■ What you are asked to do
Please restate, word for word, the lines below that begin at the one with "(** A snapshot" and end at the one with "Lemma remove_owned frontier". Leave out all other lines.

■ Provided data

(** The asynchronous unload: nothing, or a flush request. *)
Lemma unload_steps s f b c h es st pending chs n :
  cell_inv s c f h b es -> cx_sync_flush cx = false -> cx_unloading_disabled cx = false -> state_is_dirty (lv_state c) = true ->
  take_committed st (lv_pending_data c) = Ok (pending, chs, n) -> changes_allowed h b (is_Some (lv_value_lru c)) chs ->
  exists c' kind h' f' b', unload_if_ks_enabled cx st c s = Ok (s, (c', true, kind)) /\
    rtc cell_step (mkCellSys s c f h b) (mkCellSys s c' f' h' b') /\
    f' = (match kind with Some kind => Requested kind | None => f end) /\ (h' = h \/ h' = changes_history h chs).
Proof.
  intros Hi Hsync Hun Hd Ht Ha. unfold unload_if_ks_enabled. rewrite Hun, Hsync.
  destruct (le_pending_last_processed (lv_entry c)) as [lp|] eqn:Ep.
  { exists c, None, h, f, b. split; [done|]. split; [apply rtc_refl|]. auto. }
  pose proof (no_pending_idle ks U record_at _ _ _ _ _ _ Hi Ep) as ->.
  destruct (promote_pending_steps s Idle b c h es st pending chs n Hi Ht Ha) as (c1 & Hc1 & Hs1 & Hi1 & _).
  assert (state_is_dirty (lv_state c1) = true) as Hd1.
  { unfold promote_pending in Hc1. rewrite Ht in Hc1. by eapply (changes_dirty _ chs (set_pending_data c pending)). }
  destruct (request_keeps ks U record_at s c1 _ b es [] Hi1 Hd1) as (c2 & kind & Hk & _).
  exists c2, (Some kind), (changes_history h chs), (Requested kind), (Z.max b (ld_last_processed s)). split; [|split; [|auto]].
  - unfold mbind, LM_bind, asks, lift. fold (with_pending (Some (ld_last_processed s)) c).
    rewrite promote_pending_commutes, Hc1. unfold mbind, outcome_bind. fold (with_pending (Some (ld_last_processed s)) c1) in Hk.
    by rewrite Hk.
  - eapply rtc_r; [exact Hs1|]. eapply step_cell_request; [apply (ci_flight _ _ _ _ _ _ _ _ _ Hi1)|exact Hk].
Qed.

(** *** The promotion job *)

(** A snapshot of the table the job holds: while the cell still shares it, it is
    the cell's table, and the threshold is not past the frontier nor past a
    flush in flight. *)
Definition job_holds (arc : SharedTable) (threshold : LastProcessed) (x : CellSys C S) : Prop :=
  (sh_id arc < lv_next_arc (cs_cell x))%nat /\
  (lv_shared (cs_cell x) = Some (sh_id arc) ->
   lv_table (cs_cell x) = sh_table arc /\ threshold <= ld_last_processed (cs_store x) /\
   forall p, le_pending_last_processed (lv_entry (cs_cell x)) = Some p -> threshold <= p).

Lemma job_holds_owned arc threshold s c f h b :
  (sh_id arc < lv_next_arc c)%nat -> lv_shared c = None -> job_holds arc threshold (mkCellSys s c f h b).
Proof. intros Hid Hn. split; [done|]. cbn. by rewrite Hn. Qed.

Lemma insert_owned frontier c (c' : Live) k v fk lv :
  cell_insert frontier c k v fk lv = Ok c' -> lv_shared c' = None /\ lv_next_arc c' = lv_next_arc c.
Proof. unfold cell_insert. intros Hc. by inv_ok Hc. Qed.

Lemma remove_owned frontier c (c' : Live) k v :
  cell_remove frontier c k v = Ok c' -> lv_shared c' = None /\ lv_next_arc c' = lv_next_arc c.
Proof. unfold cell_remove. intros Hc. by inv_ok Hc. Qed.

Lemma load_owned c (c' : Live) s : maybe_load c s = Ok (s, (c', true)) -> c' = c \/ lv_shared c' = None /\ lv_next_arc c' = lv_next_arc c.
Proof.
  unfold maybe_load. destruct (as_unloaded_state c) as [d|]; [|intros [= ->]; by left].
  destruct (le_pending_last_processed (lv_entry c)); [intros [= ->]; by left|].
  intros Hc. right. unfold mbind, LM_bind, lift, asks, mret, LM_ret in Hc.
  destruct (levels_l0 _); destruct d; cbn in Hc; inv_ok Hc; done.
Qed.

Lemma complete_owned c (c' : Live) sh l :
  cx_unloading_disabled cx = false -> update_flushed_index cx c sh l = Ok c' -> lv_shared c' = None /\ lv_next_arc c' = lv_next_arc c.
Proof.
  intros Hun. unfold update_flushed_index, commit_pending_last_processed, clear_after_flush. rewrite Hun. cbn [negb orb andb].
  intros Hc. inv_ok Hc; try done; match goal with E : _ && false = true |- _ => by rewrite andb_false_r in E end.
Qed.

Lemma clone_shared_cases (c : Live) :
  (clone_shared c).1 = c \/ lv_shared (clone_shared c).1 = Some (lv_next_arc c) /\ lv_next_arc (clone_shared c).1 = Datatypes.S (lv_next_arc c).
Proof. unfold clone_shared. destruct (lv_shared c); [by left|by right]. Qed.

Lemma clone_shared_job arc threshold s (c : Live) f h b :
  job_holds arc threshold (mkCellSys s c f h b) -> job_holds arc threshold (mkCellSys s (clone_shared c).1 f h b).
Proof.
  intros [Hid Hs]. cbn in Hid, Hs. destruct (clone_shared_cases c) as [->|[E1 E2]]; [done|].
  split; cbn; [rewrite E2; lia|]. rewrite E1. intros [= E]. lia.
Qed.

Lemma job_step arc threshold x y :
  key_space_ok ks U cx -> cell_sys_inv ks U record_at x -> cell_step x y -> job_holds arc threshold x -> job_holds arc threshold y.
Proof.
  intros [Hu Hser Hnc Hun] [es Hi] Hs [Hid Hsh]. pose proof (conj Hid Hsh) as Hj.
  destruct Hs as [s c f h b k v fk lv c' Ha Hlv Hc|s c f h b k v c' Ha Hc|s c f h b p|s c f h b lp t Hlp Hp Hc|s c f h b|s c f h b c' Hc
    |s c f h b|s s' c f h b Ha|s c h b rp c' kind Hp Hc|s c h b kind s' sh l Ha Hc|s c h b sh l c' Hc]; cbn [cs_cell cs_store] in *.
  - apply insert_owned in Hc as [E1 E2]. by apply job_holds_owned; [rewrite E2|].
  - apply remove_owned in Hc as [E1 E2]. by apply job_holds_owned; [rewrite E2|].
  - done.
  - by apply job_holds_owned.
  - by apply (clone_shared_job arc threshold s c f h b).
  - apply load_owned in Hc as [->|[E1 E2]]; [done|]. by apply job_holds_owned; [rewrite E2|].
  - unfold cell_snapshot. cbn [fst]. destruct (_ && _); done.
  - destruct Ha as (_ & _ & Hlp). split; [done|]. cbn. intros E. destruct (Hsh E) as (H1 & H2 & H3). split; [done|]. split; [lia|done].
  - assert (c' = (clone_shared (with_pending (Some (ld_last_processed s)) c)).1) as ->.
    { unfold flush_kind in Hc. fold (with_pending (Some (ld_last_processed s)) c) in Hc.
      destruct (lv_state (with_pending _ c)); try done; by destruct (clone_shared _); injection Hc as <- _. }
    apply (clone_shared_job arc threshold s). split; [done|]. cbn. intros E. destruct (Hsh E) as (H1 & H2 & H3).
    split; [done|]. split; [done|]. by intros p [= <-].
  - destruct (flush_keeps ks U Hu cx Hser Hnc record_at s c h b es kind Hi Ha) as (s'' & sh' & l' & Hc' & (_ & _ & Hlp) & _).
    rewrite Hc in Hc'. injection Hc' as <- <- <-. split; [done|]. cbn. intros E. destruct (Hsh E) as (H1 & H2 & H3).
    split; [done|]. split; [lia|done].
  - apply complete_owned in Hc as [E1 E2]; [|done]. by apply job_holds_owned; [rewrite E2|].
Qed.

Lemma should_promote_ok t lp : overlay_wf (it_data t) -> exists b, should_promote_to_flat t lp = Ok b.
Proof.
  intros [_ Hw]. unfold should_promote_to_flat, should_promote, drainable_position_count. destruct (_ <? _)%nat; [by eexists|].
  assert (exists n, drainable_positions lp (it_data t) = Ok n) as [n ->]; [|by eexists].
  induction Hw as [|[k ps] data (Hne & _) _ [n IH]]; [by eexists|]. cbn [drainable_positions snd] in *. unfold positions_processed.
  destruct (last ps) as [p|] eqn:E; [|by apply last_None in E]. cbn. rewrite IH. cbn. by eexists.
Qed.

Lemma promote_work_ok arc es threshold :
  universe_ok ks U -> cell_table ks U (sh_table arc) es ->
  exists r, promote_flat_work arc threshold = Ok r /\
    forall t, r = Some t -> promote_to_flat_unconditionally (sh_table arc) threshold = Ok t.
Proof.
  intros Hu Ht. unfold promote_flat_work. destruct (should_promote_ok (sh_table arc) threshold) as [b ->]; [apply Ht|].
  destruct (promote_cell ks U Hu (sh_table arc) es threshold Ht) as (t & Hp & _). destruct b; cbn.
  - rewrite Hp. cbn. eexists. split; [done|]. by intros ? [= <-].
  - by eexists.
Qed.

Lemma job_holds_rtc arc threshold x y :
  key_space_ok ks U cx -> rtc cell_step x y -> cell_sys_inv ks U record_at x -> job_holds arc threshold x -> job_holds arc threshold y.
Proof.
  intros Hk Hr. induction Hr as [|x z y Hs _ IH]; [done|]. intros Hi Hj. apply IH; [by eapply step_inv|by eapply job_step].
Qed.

■ Result
(** A snapshot of the table the job holds: while the cell still shares it, it is
    the cell's table, and the threshold is not past the frontier nor past a
    flush in flight. *)
Definition job_holds (arc : SharedTable) (threshold : LastProcessed) (x : CellSys C S) : Prop :=
  (sh_id arc < lv_next_arc (cs_cell x))%nat /\
  (lv_shared (cs_cell x) = Some (sh_id arc) ->
   lv_table (cs_cell x) = sh_table arc /\ threshold <= ld_last_processed (cs_store x) /\
   forall p, le_pending_last_processed (lv_entry (cs_cell x)) = Some p -> threshold <= p).

Lemma job_holds_owned arc threshold s c f h b :
  (sh_id arc < lv_next_arc c)%nat -> lv_shared c = None -> job_holds arc threshold (mkCellSys s c f h b).
Proof. intros Hid Hn. split; [done|]. cbn. by rewrite Hn. Qed.

Lemma insert_owned frontier c (c' : Live) k v fk lv :
  cell_insert frontier c k v fk lv = Ok c' -> lv_shared c' = None /\ lv_next_arc c' = lv_next_arc c.
Proof. unfold cell_insert. intros Hc. by inv_ok Hc. Qed.

Lemma remove_owned frontier c (c' : Live) k v :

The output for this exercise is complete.